Earl Howard (born 1951) is an American avant-garde composer, arranger, saxophonist, synthesizer player and multi-instrumentalist.

Howard is one of the pioneers of what is called "new" music. He has been in the industry for over thirty years. Howard has performed with Anthony Davis, Gerry Hemingway, Georg Graewe, Mari Kimura, Mark Dresser, Yuko Fujiyama, Evan Parker, Thomas Buckner, George Lewis (trombonist) and many of the other most prominent musicians in his field.

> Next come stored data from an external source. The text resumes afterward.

(** A double that is a zero or not a number. *)
Definition zero_or_nan (x : float) : bool :=
  match Prim2SF x with
  | S754_zero _ | S754_nan => true
  | _ => false
  end.

(** Every inflected suffix that has replacements has a nonzero [tp] in the
    inflected counts, if it is counted there at all. *)
Definition supported (model : Model.t) : Prop :=
  forall k p, Model._infcounts model !! k = Some p -> p.1 = 0 ->
              Model._replacements model !! k = None.

(** Erasing entries of a table does not reorder the entries that stay. *)
Definition erase_stable `{Traversal} : Prop :=
  forall m : gmap string (Z * Z),
    entries (filter Model.keep m) = filter Model.keep (entries m).

(** Both counts of the pair lie between 0 and [b]. *)
Definition within (b : Z) (p : Z * Z) : Prop :=
  0 <= p.1 <= b /\ 0 <= p.2 <= b.

(** Every inflected suffix that has replacements is counted as an
    inflected suffix at least once. *)
Definition backed (model : Model.t) : Prop :=
  forall k, is_Some (Model._replacements model !! k) ->
    exists p, Model._infcounts model !! k = Some p /\ 1 <= p.1.

(** The sum of the counts of the corpus lines. *)
Definition total_count (corpus : list (string * string * Z)) : Z :=
  foldr (fun line acc => line.2 + acc) 0 corpus.

(** A key that [save] writes and [load] reads back as it is: not empty,
    without tab or NUL, without white space at either end, and of at most
    1023 bytes. *)
Definition clean_key (k : string) : bool :=
  negb (bool_decide (k = ""))
  && all_chars (fun a => negb (byte_of a =? 0x09) && negb (byte_of a =? 0)) k
  && negb (starts_with isspace k) && negb (ends_with isspace k)
  && (str_size k <=? 1023).

(** [z] is a value of a [long]. *)
Definition is_long (z : Z) : Prop := - 2 ^ 63 <= z < 2 ^ 63.

(** An entry that [save] writes and [load] reads back as it is. *)
Definition clean_entry (kv : string * (Z * Z)) : Prop :=
  clean_key kv.1 = true /\ is_long kv.2.1 /\ is_long kv.2.2.

(** What is left in front of the stream after a section of [l] lines that
    began after [pre]. *)
Definition left_over {A : Type} (pre : string) (l : list A) : string :=
  match l with
  | [] => pre
  | _ :: _ => NL
  end.

(** An inner table that [save] writes and [load] reads back as it is. *)
Definition clean_table (m : gmap string (Z * Z)) : Prop :=
  map_Forall (fun k p => clean_entry (k, p)) m /\ is_long (Z.of_nat (size m)).

(** A store that [save] writes in a form [load] reads back: a maximal
    suffix size the constructor accepts, clean keys, counts and sizes that
    are values of a [long], and no inflected suffix with an empty inner
    table. *)
Definition persistable (model : Model.t) : Prop :=
  1 <= Model._max_suffix_size model <= 1024 /\
  clean_table (Model._lemcounts model) /\
  clean_table (Model._infcounts model) /\
  is_long (Z.of_nat (size (Model._replacements model))) /\
  map_Forall (fun k reps => clean_key k = true /\ clean_table reps /\ reps <> ∅)
             (Model._replacements model).

(** The training file of a corpus: one line
    ["inflected\tlemma\tcount\n"] per entry. *)
Definition corpus_line (line : string * string * Z) : string :=
  line.1.1 +:+ TAB +:+ line.1.2 +:+ TAB +:+ print_long line.2 +:+ NL.

(** The file of the whole corpus. *)
Definition corpus_file (corpus : list (string * string * Z)) : string :=
  join (corpus_line <$> corpus).

(** A corpus line whose two words are clean keys and whose count is a
    value of a [long]. *)
Definition clean_line (line : string * string * Z) : Prop :=
  clean_key line.1.1 = true /\ clean_key line.1.2 = true /\ is_long line.2.

(** Every replacement of the store maps a suffix to itself. *)
Definition diagonal (model : Model.t) : Prop :=
  forall k l, is_Some (inner (Model._replacements model) k !! l) -> k = l.
(** * Idempotent ingestion pipeline of the Pub-Sub log aggregator

    A shallow embedding of [aggregator/app/models.py],
    [aggregator/app/database.py], the publishing side of
    [aggregator/app/consumer.py] and the handlers [publish], [list_events]
    and [health_check] of [aggregator/app/main.py], followed by the
    properties of the ingestion protocol.

    Conventions.
    - A Python [str] is the list of its code points ([list N]); [len] is
      [length]. A code point may be a lone surrogate, as in a [str] that
      [json.loads] builds from an escape.
    - A Python [float] is a binary64 value ([spec_float], precision 53,
      exponents up to 1024).
    - A [datetime] is an instant on the integer time line ([Z]), counted
      in microseconds.
    - Python exceptions are the [Raise] outcome of the monad [M]; a raise
      keeps the effects performed so far, as in Python.
    - The store (PostgreSQL behind asyncpg) and the transport (Redis) are
      state inside [World]; every SQL statement that is executed is
      entered in a journal, and the fault plan of the world decides which
      round trips to the store fail.
    - The driver encodes the arguments of a statement before sending them
      and decodes the columns of a row; what it does with JSON depends on
      the codec of the pool, which is part of [World]. *)

From Stdlib Require Import ZArith NArith List Lia Ascii String.
From Stdlib Require Import Floats.SpecFloat.
From stdpp Require Import base option list gmap sorting.

Local Open Scope Z_scope.

(** ** Python strings *)

Abbreviation str := (list N).

Definition str_of_string (s : string) : str :=
  (λ a, N_of_ascii a) <$> list_ascii_of_string s.

(** [str.isspace] for one code point: the characters [str.strip] removes
    when it is called without arguments. *)
Definition isspace (c : N) : bool :=
  ((9 <=? c) && (c <=? 13) || (28 <=? c) && (c <=? 32)
   || (c =? 133) || (c =? 160) || (c =? 5760)
   || (8192 <=? c) && (c <=? 8202)
   || (c =? 8232) || (c =? 8233) || (c =? 8239) || (c =? 8287)
   || (c =? 12288))%N.

Fixpoint lstrip (s : str) : str :=
  match s with
  | [] => []
  | c :: s' => if isspace c then lstrip s' else s
  end.

Definition rstrip (s : str) : str := reverse (lstrip (reverse s)).

Definition strip (s : str) : str := rstrip (lstrip s).

(** A surrogate code point, [U+D800] to [U+DFFF]: it has no UTF-8
    encoding. *)
Definition is_surrogate (c : N) : bool := ((55296 <=? c) && (c <=? 57343))%N.

(** Can the string be encoded as UTF-8? *)
Definition encodable (s : str) : bool := forallb (λ c, negb (is_surrogate c)) s.

(** ** Exceptions and outcomes *)

Inductive FieldName := f_topic | f_event_id | f_timestamp | f_source | f_payload
                     | f_limit | f_offset | f_events.

(** One entry of a pydantic / FastAPI validation error. *)
Inductive ErrorDetail :=
  | string_unicode (loc : FieldName)
  | dict_type (loc : FieldName)
  | string_too_short (loc : FieldName) (min_length : nat)
  | string_too_long (loc : FieldName) (max_length : nat)
  | value_error (loc : FieldName) (msg : string)
  | greater_than_equal (loc : FieldName) (ge : Z)
  | less_than_equal (loc : FieldName) (le : Z)
  | too_short (loc : FieldName) (min_length : nat)
  | too_long (loc : FieldName) (max_length : nat).

(** The SQL statements and transaction commands the code sends. *)
Inductive Stmt :=
  | BEGIN
  | COMMIT
  | ROLLBACK
  | INSERT_events (key : str * str)
  | UPDATE_stats (d_received d_unique d_duplicate : Z)
  | INSERT_audit_log (key : str * str) (is_duplicate : bool)
  | SELECT_events (topic : option str) (limit offset : Z)
  | SELECT_count (topic : option str).

Inductive Exn :=
  | ValidationError (errors : list ErrorDetail)
  | RuntimeError (msg : string)
  | PostgresError (failed : Stmt)
  | DataError (query : Stmt) (argument : nat)
  | PydanticSerializationError
  | ConnectionError
  | HTTPException (status_code : Z) (cause : Exn).

Inductive Result (A : Type) :=
  | Ok (a : A)
  | Raise (e : Exn).
Arguments Ok {A} a.
Arguments Raise {A} e.

(** ** models.py *)

Module Models.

Howard has received numerous awards including, a grant from Harvard's the Fromm Foundation, a Regents Fellowship at University of California, San Diego, and three New York Foundation for the Arts Fellowships. In 2004 Howard's first sound installation was commissioned for the Tiffany Collection at the Queens Museum of Art.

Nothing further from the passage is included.